__Aim of the task__
Below are lines of data, and only some are wanted. Please repeat exactly those from the line that has "From S2P Require Import Prelude." through the line that has "From S2P Require Import TcgCtx.".

__Extracted records__
(* ===== verification/TcgGenOk.v ===== *)
(** * Correctness of moves, shifts, extensions and helper calls *)

From Stdlib Require Import ZArith Lia Bool.
From stdpp Require Import base numbers functions list gmap.
From S2P Require Import Prelude.
From S2P Require Import Bytes.
From S2P Require Import Bitops.
From S2P Require Import BitCount.
From S2P Require Import HostUtils.
From S2P Require Import TcgCond.
From S2P Require Import TcgOpc.
From S2P Require Import TcgCtx.
From S2P Require Import TcgHelpers.
From S2P Require Import TcgGen.
From S2P Require Import TcgSem.
From S2P Require Import TcgTemps.
From S2P Require Import TcgWp.
From S2P Require Import TcgVal.
From S2P Require Import TcgAssign.

Local Open Scope Z_scope.

(** A host with 64-bit registers. *)
#[export] Hint Extern 0 (TCG_TARGET_REG_BITS = 64) => assumption : typeclass_instances.

(** The parameters of the helpers are all 32-bit or all 64-bit. *)
Definition helper_arity (h : Helper) : nat :=
  match h with
  | HELPER_clrsb_i32 | HELPER_clrsb_i64 | HELPER_ctpop_i32 | HELPER_ctpop_i64
  | HELPER_lookup_tb_ptr => 1
  | _ => 2
  end.

Definition helper_i32 (h : Helper) : bool :=
  match h with
  | HELPER_div_i32 | HELPER_rem_i32 | HELPER_divu_i32 | HELPER_remu_i32
  | HELPER_clz_i32 | HELPER_ctz_i32 | HELPER_clrsb_i32 | HELPER_ctpop_i32 => true
  | _ => false
  end.

Definition helper_i64 (h : Helper) : bool :=
  match h with
  | HELPER_lookup_tb_ptr => false
  | _ => negb (helper_i32 h)
  end.

#[export] Hint Extern 0 (helper_i32 _ = true) => reflexivity : typeclass_instances.
#[export] Hint Extern 0 (helper_i64 _ = true) => reflexivity : typeclass_instances.
#[export] Hint Extern 0 (helper_arity _ = _) => reflexivity : typeclass_instances.

Section GenOk.
Context `{T : TcgTarget} `{L : !TcgTargetLaws T} `{Orc : Oracle} `{Ov : Overshift}.

(** ** Moves and shifts *)

Lemma op_mov_i32_ok ret a :
  Assigns (tcg_gen_op2_i32 INDEX_op_mov_i32 ret a) 32 32 0 ret [a] any (fun x => x a).
Proof. op_instance. Qed.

__Task output__
From S2P Require Import Prelude.
From S2P Require Import Bytes.
From S2P Require Import Bitops.
From S2P Require Import BitCount.
From S2P Require Import HostUtils.
From S2P Require Import TcgCond.
From S2P Require Import TcgOpc.
From S2P Require Import TcgCtx.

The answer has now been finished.